Герои и антигерои Отечества (Сборник) - Чуев Феликс Иванович (читать книги онлайн без TXT) 📗
После отступления красных 25 июля 1918 года по делу об убийстве царской семьи проводится расследование. Уже 27 июля к следователям является поручик Шереметьевский и докладывает, что 17 июля в районе Коптяков наблюдалась подозрительная активность большевиков. Лес был оцеплен, раздавались взрывы ручных гранат. След сразу же привел к Ганиной Яме. Еще хорошо сохранились следы двух кострищ — одно у шахты, другое — на лесной дороге под березой.

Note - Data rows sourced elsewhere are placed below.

(** The node for the whole table. *)
Lemma first_pre t nVars : 2 <= nVars <= 16 -> proper nVars t -> 2 <= pos (Kit_TruthSupport t nVars) nVars ->
  let o := mkDsdObj nVars KIT_DSD_PRIME false 0 nVars (map (fun i => lit i false) (seq 0 nVars)) (Kit_TruthCopy (scratch nVars) t nVars) in
  let pNtk := mkDsdNtk nVars (lit nVars false) [o] in
  dsd_pre pNtk 0 (Kit_TruthSupport t nVars) par_root (fun _ => False) o (fun a => a) 0 (Some (fun j y => y = j /\ j < nVars)) /\ supp_size o = pos (Kit_TruthSupport t nVars) nVars.
Proof.
  intros Hn Ht Hp o pNtk. assert (forall m, tfun nVars t m = tfun nVars (Kit_TruthCopy (scratch nVars) t nVars) m) as EC by (intros m; symmetry; apply tfun_Copy, scratch_tt).
  assert (proper nVars (Kit_TruthCopy (scratch nVars) t nVars)) as HC by (apply proper_Copy; [apply scratch_tt|done]).
  assert (Kit_TruthSupport t nVars = Kit_TruthSupport (Kit_TruthCopy (scratch nVars) t nVars) nVars) as ES by (apply Support_same; [lia|apply Ht|done|done]).
  assert (supp_size o = pos (Kit_TruthSupport t nVars) nVars) as Es by (unfold supp_size; cbn [nFans pTruth o]; by rewrite <- ES). split; [|done].
  assert (forall j, j < nVars -> fan o j = lit j false) as Hfan.
  { intros j Hj. unfold fan. cbn [pFans o]. rewrite (nth_indep _ 0 (lit 0 false)) by (by rewrite length_map, length_seq). by rewrite (map_nth (fun i => lit i false)), seq_nth. }
  split; try done.
  - intros i oi Ei. destruct i as [|i]; [|by destruct i]. injection Ei as <-. cbn. lia.
  - cbn. lia.
  - cbn [nFans pFans o]. by rewrite length_map, length_seq.
  - rewrite Es. lia.
  - intros a j Hj _. cbn in Hj. rewrite Hfan by done. eapply den_val; [by apply den_var|apply xorb_false_r].
  - exists (lit nVars false). split; [done|]. rewrite lit_id_lit. cbn. lia.
  - split; [|split].
    + intros j Hj _. cbn in Hj. rewrite Hfan by done. by apply tree_var.
    + intros j k y _ _ Hjk _ _ [-> _] [? _]. done.
    + intros j y _ _ [E Hj]. cbn in E. lia.
Qed.

Lemma one_node o nV c a B v d l : l = lit nV c -> good_node o -> (forall k, k < nFans o -> den [o] nV a (fun _ => True) d (fan o k) (B k)) -> node_value o B = Some v ->
  den [o] nV a (fun _ => True) (S d) l (xorb v c).
Proof. intros -> Hg HB Hv. pose proof (den_node [o] nV a (fun _ => True) d 0 o c B v I eq_refl Hg HB Hv) as Hd. by rewrite Nat.add_0_r in Hd. Qed.

Lemma one_id o nV r : dId o = nV -> ids_ok (mkDsdNtk nV r [o]).
Proof. intros E [|i] oi Ei; [|by destruct i]. injection Ei as <-. cbn. lia. Qed.

Lemma two_bits S n x : 2 <= pos S n -> exists y, y < n /\ y <> x /\ Z.testbit S (Z.of_nat y) = true.
Proof.
  intros H. destruct (pos_onto S n 0 ltac:(lia)) as (y0 & H0 & B0 & P0). destruct (pos_onto S n 1 ltac:(lia)) as (y1 & H1 & B1 & P1).
  destruct (Nat.eq_dec y0 x) as [->|Hne]; [exists y1; split; [done|split; [intros ->; lia|done]]|by exists y0].
Qed.
(** [tUnique] is the address of the hash table of the decision diagrams; [mem] are the first contents of the three arrays of tables. *)
Definition Kit_DsdManAlloc (mem : nat -> nat -> nat -> Z) (nVars nNodes : nat) (tUnique : Z) : option Kit_DsdMan_t :=
  let nWords := Kit_TruthWordNum nVars in
  dd ← Cloud_Init 16 14 tUnique;
  Some (mkDsdMan nVars (Vec_PtrAllocTruthTables (mem 0) nVars) (Vec_PtrAllocSimInfo (mem 1) nNodes nWords) dd (Vec_PtrAllocSimInfo (mem 2) (2 ^ 12) nWords) (Vec_IntAlloc 512)).

(** * The tables of the nodes *)

Definition dsd_tt_call := Kit_DsdMan_t -> nat -> option Kit_DsdMan_t.

(** The tables of the fanins, in their order. *)
Definition dsd_tt_fanins (rec : dsd_tt_call) (p : Kit_DsdMan_t) (o : Kit_DsdObj_t) : option Kit_DsdMan_t :=
  for_up (nFans o) (fun i p => p ← p; rec p (lit_id (fan o i))) (Some p).

Definition dsd_tt_and (p : Kit_DsdMan_t) (o : Kit_DsdObj_t) (Id N : nat) : option Kit_DsdMan_t :=
  pTruthRes ← vTtNodes p !! Id;
  for_up (nFans o) (fun i p =>
    p ← p;
    pTruthRes ← vTtNodes p !! Id;
    pTruthFan ← vTtNodes p !! lit_id (fan o i);
    Some (set_tt p Id (Kit_TruthAndPhase pTruthRes pTruthRes pTruthFan N false (lit_compl (fan o i)))))
  (Some (set_tt p Id (Kit_TruthFill pTruthRes N))).

Definition dsd_tt_xor (p : Kit_DsdMan_t) (o : Kit_DsdObj_t) (Id N : nat) : option Kit_DsdMan_t :=
  pTruthRes ← vTtNodes p !! Id;
  '(p, fCompl) ← for_up (nFans o) (fun i s =>
    '(p, fCompl) ← s;
    pTruthRes ← vTtNodes p !! Id;
    pTruthFan ← vTtNodes p !! lit_id (fan o i);
    Some (set_tt p Id (Kit_TruthXor pTruthRes pTruthRes pTruthFan N), xorb fCompl (lit_compl (fan o i))))
  (Some (set_tt p Id (Kit_TruthClear pTruthRes N), false));
  pTruthRes ← vTtNodes p !! Id;
  Some (if fCompl : bool then set_tt p Id (Kit_TruthNot pTruthRes pTruthRes N) else p).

В пепелище были найдены пуговицы, крючки, обгоревший изумрудный крест и бриллиант. Откачали воду из шахты. Подняли землю со дна, просеяли ее и промыли. Обнаружили отрезанный палец, жемчужную серьгу, застежку для галстука и вставную челюсть доктора Боткина. Кроме того, около шахты были обнаружены порванные страницы анатомического трактата на немецком языке и немецкая газета. При повторном обследовании уже летом 1919 года было обнаружено еще большее количество обгоревших предметов, принадлежащих царской семье. А главное — 12 кусков какого-то беловатого вещества, смешанного с глиной. Вещество издавало сильный запах сала и легко крошилось в руках. «По внешнему виду, — пишет М. Дитерихс, — очень похоже, что это растопленное, со сжигавшихся тел, сало, смешавшееся с глиной из-под костра». Следователь Соколов, проведший огромную работу по розыску жертв убийства, приходит к выводу, что они были уничтожены до пепла при помощи огня, керосина и серной кислоты. Предварительно тела были расчленены, головы отрезаны и увезены в Москву.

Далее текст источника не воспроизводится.